What the exercise asks
Write out exactly the lines of the entries below from the one holding "Definition UVal_ptr (u" to the one holding "chunks : gmap", inclusive, and leave out all other lines.

Saved entries:

======

(** * Parrot's generic stacks ([src/stacks.c]) as a shallow embedding

    The stack is a linked list of chunks ([Stack_Chunk_t]); every chunk has
    room for one entry ([Stack_Entry_t]) and a [prev] link to the chunk
    beneath it.  The bottom chunk links to itself.  The functions of
    [stacks.c] are embedded as computations over an explicit interpreter
    state: a store of chunks addressed by pointers, the caller's memory
    cells, and the trace of calls made to external collaborators. *)

From Stdlib Require Import ZArith Lia SpecFloat.
From stdpp Require Import gmap strings list.

Open Scope Z_scope.

(** ** Data model *)

(** [FLOATVAL], a floating-point number; it is only stored and copied
    here, never computed with. *)
Definition FLOATVAL : Set := spec_float.

Definition NULL : Z := 0.

(** The enumeration [Stack_entry_type] of [include/parrot/enums.h], which
    is not part of the sources: the eight tags [stacks.c] names, and the
    value [0] that [stack_pop] takes for "we don't care" (the code tests it
    with [if (type && ...)]). *)
Inductive Stack_entry_type : Type :=
| NO_STACK_ENTRY_TYPE
| STACK_ENTRY_INT
| STACK_ENTRY_FLOAT
| STACK_ENTRY_STRING
| STACK_ENTRY_PMC
| STACK_ENTRY_POINTER
| STACK_ENTRY_DESTINATION
| STACK_ENTRY_MARK
| STACK_ENTRY_ACTION.

Global Instance Stack_entry_type_eq_dec : EqDecision Stack_entry_type.
Proof. solve_decision. Defined.

(** Modelled from the spec: the union [UnionVal] and its accessor macros
    [UVal_int], [UVal_num], [UVal_pmc], [UVal_str], [UVal_ptr] are declared
    in a header that is not part of the sources.  The payload is exactly one
    of an integer, a floating-point number, an object reference, a string
    reference or a raw pointer.  Reading a member other than the one last
    written is not determined by the sources: the accessors answer [None]. *)
Inductive UnionVal : Type :=
| U_int (i : Z)
| U_num (n : FLOATVAL)
| U_pmc (p : Z)
| U_str (s : Z)
| U_ptr (p : Z).

Definition UVal_int (u : UnionVal) : option Z :=
  match u with U_int i => Some i | _ => None end.
Definition UVal_num (u : UnionVal) : option FLOATVAL :=
  match u with U_num n => Some n | _ => None end.
Definition UVal_pmc (u : UnionVal) : option Z :=
  match u with U_pmc p => Some p | _ => None end.
Definition UVal_str (u : UnionVal) : option Z :=
  match u with U_str s => Some s | _ => None end.
Definition UVal_ptr (u : UnionVal) : option Z :=
  match u with U_ptr p => Some p | _ => None end.

(** [Stack_Entry_t]: payload, tag, and the cleanup routine (a function
    pointer; [STACK_CLEANUP_NULL] is the null one). *)
Record Stack_Entry_t : Type := mkEntry {
  entry : UnionVal;
  entry_type : Stack_entry_type;
  cleanup : Z
}.

Definition STACK_CLEANUP_NULL : Z := NULL.

(** [Stack_Chunk_t]: the link to the chunk beneath and the inline entry. *)
Record Stack_Chunk_t : Type := mkChunk {
  prev : Z;
  data : Stack_Entry_t
}.

(** A cell of caller memory: what [stack_push] reads through [thing], what
    [stack_pop] writes through [where], and the variables that hold the top
    of a stack, which the functions get by address ([stack_p]). *)
Inductive Cell : Type :=
| Cell_INTVAL (i : Z)
| Cell_FLOATVAL (n : FLOATVAL)
| Cell_ptr (p : Z).

(** Calls to the collaborators whose code is outside [stacks.c]. *)
Inductive Event : Type :=
| Lives (obj : Z)                     (* pobject_lives(interp, obj) *)
| Cleanup_call (f : Z) (e : Z).       (* the routine f called on (interp, e) *)

Inductive Exception_kind : Type :=
| ERROR_STACK_SHALLOW
| ERROR_BAD_STACK_TYPE.

(** The interpreter state the functions of [stacks.c] act on. *)
Record Interp : Type := mkInterp {
  chunks : gmap Z Stack_Chunk_t;      (* chunk memory *)
  memory : gmap Z Cell;               (* caller memory *)
  user_stack_var : Z;                 (* &CONTEXT(interp->ctx)->user_stack *)
  events : list Event                 (* calls to collaborators, oldest first *)
}.

(** ** Computations *)

(** A call either returns, or leaves through [internal_exception] with the
    state at the moment of the raise, or does something the sources do not
    determine (a pointer that designates no object is dereferenced), or the
    model's loop bound was too small. *)
Inductive Outcome (A : Type) : Type :=
| Returns (a : A) (itp : Interp)
| Raises (kind : Exception_kind) (msg : string) (itp : Interp)
| Undefined
| Out_of_fuel.

Arguments Returns {A} a itp.
Arguments Raises {A} kind msg itp.
Arguments Undefined {A}.
Arguments Out_of_fuel {A}.

Definition M (A : Type) : Type := Interp → Outcome A.

Global Instance M_ret : MRet M := λ A a itp, Returns a itp.

Global Instance M_bind : MBind M := λ A B f m itp,
  match m itp with
  | Returns a itp' => f a itp'
  | Raises k msg itp' => Raises k msg itp'
  | Undefined => Undefined
  | Out_of_fuel => Out_of_fuel
  end.

Definition get_interp : M Interp := λ itp, Returns itp itp.
Definition undefined {A} : M A := λ _, Undefined.
Definition out_of_fuel {A} : M A := λ _, Out_of_fuel.

Definition from_option {A} (o : option A) : M A :=
  match o with Some a => mret a | None => undefined end.

(** Modelled from the spec: [internal_exception] is the fatal-error sink,
    "a non-local, unwinding failure that never returns control to the
    caller". *)
Definition internal_exception {A} (kind : Exception_kind) (msg : string) : M A :=
  λ itp, Raises kind msg itp.

(** Modelled from the spec: [pobject_lives] is the tracer's [reportLive],
    which "registers an object as reachable for the current collection
    cycle". *)
Definition pobject_lives (obj : Z) : M unit :=
  λ itp, Returns tt (mkInterp (chunks itp) (memory itp) (user_stack_var itp)
                              (events itp ++ [Lives obj])).

(** The call of the cleanup routine [f] on [(interp, e)], for a routine that
    returns at once: the call is put on the trace and nothing else changes.
    What a routine does is not part of the sources; [Routines] below takes
    it as a parameter. *)
Definition call_cleanup (f e : Z) : M unit :=
  λ itp, Returns tt (mkInterp (chunks itp) (memory itp) (user_stack_var itp)
                              (events itp ++ [Cleanup_call f e])).

(** The chunk a pointer designates; the null pointer designates none. *)
Definition chunk_at (h : gmap Z Stack_Chunk_t) (p : Z) : option Stack_Chunk_t :=
  if decide (p = NULL) then None else h !! p.

Definition load_chunk (p : Z) : M Stack_Chunk_t :=
  itp ← get_interp; from_option (chunk_at (chunks itp) p).

Definition store_chunk (p : Z) (c : Stack_Chunk_t) : M unit :=
  λ itp, match chunk_at (chunks itp) p with
         | Some _ => Returns tt (mkInterp (<[p := c]> (chunks itp)) (memory itp)
                                          (user_stack_var itp) (events itp))
         | None => Undefined
         end.

(** [STACK_DATAP(chunk)]: the entry lies inside its chunk, so a pointer to
    an entry is represented by the address of the chunk that holds it. *)
Definition STACK_DATAP (chunk : Z) : Z := chunk.

(** [*e] as an rvalue and as an lvalue, for [e] a pointer to an entry. *)
Definition load_entry (e : Z) : M Stack_Entry_t :=
  c ← load_chunk e; mret (data c).

Definition store_entry (e : Z) (v : Stack_Entry_t) : M unit :=
  c ← load_chunk e; store_chunk e (mkChunk (prev c) v).

Definition load_cell (p : Z) : M Cell :=
  itp ← get_interp;
  from_option (if decide (p = NULL) then None else memory itp !! p).

Definition store_cell (p : Z) (v : Cell) : M unit :=
  λ itp, if decide (p = NULL) then Undefined
         else Returns tt (mkInterp (chunks itp) (<[p := v]> (memory itp))
                                   (user_stack_var itp) (events itp)).

Definition load_ptr (p : Z) : M Z :=
  v ← load_cell p;
  match v with Cell_ptr q => mret q | _ => undefined end.

Definition load_INTVAL (p : Z) : M Z :=
  v ← load_cell p;
  match v with Cell_INTVAL i => mret i | _ => undefined end.

Definition load_FLOATVAL (p : Z) : M FLOATVAL :=
  v ← load_cell p;
  match v with Cell_FLOATVAL n => mret n | _ => undefined end.

(** ** The functions of [stacks.c] *)

(** *** [mark_stack] *)

(** The [switch (entry->entry_type)] of [mark_stack]. *)
Definition mark_entry (e : Stack_Entry_t) : M unit :=
  match entry_type e with
  | STACK_ENTRY_PMC =>
      p ← from_option (UVal_pmc (entry e));
      if decide (p ≠ NULL) then pobject_lives p else mret tt
  | STACK_ENTRY_STRING =>
      s ← from_option (UVal_str (entry e));
      if decide (s ≠ NULL) then pobject_lives s else mret tt
  | _ => mret tt
  end.

Fixpoint mark_stack (fuel : nat) (chunk : Z) : M unit :=
  match fuel with
  | O => out_of_fuel
  | S fuel' =>
      pobject_lives chunk;;
      c ← load_chunk chunk;
      if decide (chunk = prev c) then mret tt
      else
        e ← load_entry (STACK_DATAP chunk);
        mark_entry e;;
        mark_stack fuel' (prev c)
  end.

======

Written response
Definition UVal_ptr (u : UnionVal) : option Z :=
  match u with U_ptr p => Some p | _ => None end.

(** [Stack_Entry_t]: payload, tag, and the cleanup routine (a function
    pointer; [STACK_CLEANUP_NULL] is the null one). *)
Record Stack_Entry_t : Type := mkEntry {
  entry : UnionVal;
  entry_type : Stack_entry_type;
  cleanup : Z
}.

Definition STACK_CLEANUP_NULL : Z := NULL.

(** [Stack_Chunk_t]: the link to the chunk beneath and the inline entry. *)
Record Stack_Chunk_t : Type := mkChunk {
  prev : Z;
  data : Stack_Entry_t
}.

(** A cell of caller memory: what [stack_push] reads through [thing], what
    [stack_pop] writes through [where], and the variables that hold the top
    of a stack, which the functions get by address ([stack_p]). *)
Inductive Cell : Type :=
| Cell_INTVAL (i : Z)
| Cell_FLOATVAL (n : FLOATVAL)
| Cell_ptr (p : Z).

(** Calls to the collaborators whose code is outside [stacks.c]. *)
Inductive Event : Type :=
| Lives (obj : Z)                     (* pobject_lives(interp, obj) *)
| Cleanup_call (f : Z) (e : Z).       (* the routine f called on (interp, e) *)

Inductive Exception_kind : Type :=
| ERROR_STACK_SHALLOW
| ERROR_BAD_STACK_TYPE.

(** The interpreter state the functions of [stacks.c] act on. *)
Record Interp : Type := mkInterp {
  chunks : gmap Z Stack_Chunk_t;      (* chunk memory *)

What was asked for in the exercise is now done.